The GWCSP terrestrial lab is set to include high-bay laboratory space, suitable for scientific research experiments that span the entire range of Starlab activities, procedure development, testing, prototyping, and other activities essential on the path to spaceflight research.

The George Washington Carver Science Park honors the legacy of the famed American agricultural scientist and inventor who developed hundreds of food products and practical, sustainable farming methods. The George Washington Carver Science Park is the first space-dedicated member of the International Association of Science Parks (IASP), a catalyst for global participation in the space research ecosystem. Additionally, Ohio-based Zin Technologies (ZIN) and the Universities Space Research Association (USRA), a Washington D.C.-based company with a long-standing presence in Ohio, are part of the founding GWCSP leadership team. ZIN is advising on the overall GWCSP in-space lab design and will develop key hardware as needed.
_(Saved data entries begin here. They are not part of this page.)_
(** * scrollgrid raycasting: voxel line tracers and the ray/box test

    A shallow embedding of [include/scrollgrid/raycasting.hpp]:
    the three integer Bresenham tracers ([bresenham_trace] on [Vec3Ix],
    [bresenham_trace_simple], [bresenham_trace] on [Vec2Ix]) and the slab
    test [aabb_ray_intersect].

    Integers are [Z].  The tracers keep their working copies in C++ [int]
    (32 bits) although the endpoints are [int64_t]; every narrowing and every
    [int] operation is written out with its wrap-around (the conversion is
    modular; for [int] arithmetic that overflows, which C++ leaves undefined,
    wrap-around is what the hardware does, and no statement below depends on
    it).  The endless [for] loops are structural recursions on a step budget;
    a run that exhausts the budget reports the state it reached.  Rocq has no
    overloading: the tracer on [Vec2Ix] is [bresenham_trace2]. *)

From Stdlib Require Import ZArith List Lia Bool QArith Lqa Floats.
Import ListNotations.
Local Open Scope Z_scope.

(** ** Machine integers *)

Definition int_min : Z := - 2 ^ 31.
Definition int_max : Z := 2 ^ 31 - 1.

(** Conversion to [int]: the value modulo 2^32, taken in [int_min .. int_max]. *)
Definition to_int (z : Z) : Z := (z + 2 ^ 31) mod 2 ^ 32 - 2 ^ 31.

(** Arithmetic on [int64_t] (the component type of [Vec3Ix] and [Vec2Ix]). *)
Definition wrap64 (z : Z) : Z := (z + 2 ^ 63) mod 2 ^ 64 - 2 ^ 63.

Definition int_add (a b : Z) : Z := to_int (a + b).
Definition int_sub (a b : Z) : Z := to_int (a - b).
Definition int_neg (a : Z) : Z := to_int (- a).
Definition int_mul (a b : Z) : Z := to_int (a * b).

(** ** Grid coordinates, visitors and outcomes *)

(** Modelled from the spec: [Vec3Ix] and [Vec2Ix] (the header
    [scrollgrid/grid_types.hpp] is not among the sources).  "Integer
    3-vector / 2-vector: indices into the voxel grid; may be negative or
    positive; 64-bit component width."  [c0], [c1], [c2] are [v[0]], [v[1]],
    [v[2]]. *)
Record Vec3Ix : Type := V3 { c0 : Z; c1 : Z; c2 : Z }.
Record Vec2Ix : Type := V2 { d0 : Z; d1 : Z }.

(** A [TraceFunctor] is called as [fun(x, y, z)] and answers whether to go
    on; whatever it touches is the state [St] threaded through the calls. *)
Definition TraceFunctor (St : Type) : Type := St -> Z -> Z -> Z -> St * bool.

(** The 2-D functor also receives the [end_cell] flag. *)
Definition TraceFunctor2 (St : Type) : Type := St -> Z -> Z -> bool -> St * bool.

Inductive outcome (St : Type) : Type :=
| Finished (s : St)
| OutOfFuel (s : St).
Arguments Finished {St} s.
Arguments OutOfFuel {St} s.

Definition state_of {St : Type} (o : outcome St) : St :=
  match o with Finished s => s | OutOfFuel s => s end.

Definition finished {St : Type} (o : outcome St) : bool :=
  match o with Finished _ => true | OutOfFuel _ => false end.

(** The sign/absolute-value preamble shared by all tracers:
    [if (d>0) s = 1; else if (d<0) { s = -1; d = -d; } else s = 0;]
    returns [(s, d)]. *)
Definition sign_abs (d : Z) : Z * Z :=
  if 0 <? d then (1, d)
  else if d <? 0 then (-1, int_neg d)
  else (0, d).

(** One secondary-axis Bresenham step:
    [if (dec >= 0) { dec -= a; c += s; }] returns [(dec, c)]. *)
Definition bres_step (dec a c s : Z) : Z * Z :=
  if 0 <=? dec then (int_sub dec a, int_add c s) else (dec, c).

(** ** The 3-D tracer with a visitor *)

Section Trace3.
Context {St : Type} (fun_ : TraceFunctor St).
Variables (e0 e1 e2 : Z) (sx sy sz ax ay az : Z).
USRA will direct and manage the science park, prioritize and schedule research, and oversee scientific lab operations.

About Voyager Space

Voyager Space is a space technology company dedicated to building a better future for humanity in space and on Earth. With nearly 20 years of spaceflight heritage and over 1500 successful missions as of August 2022, Voyager delivers space station infrastructure and services and technology solutions to commercial users, civil and national security government agencies, academic and research institutions, and more, with the goal to accelerate a sustainable space economy.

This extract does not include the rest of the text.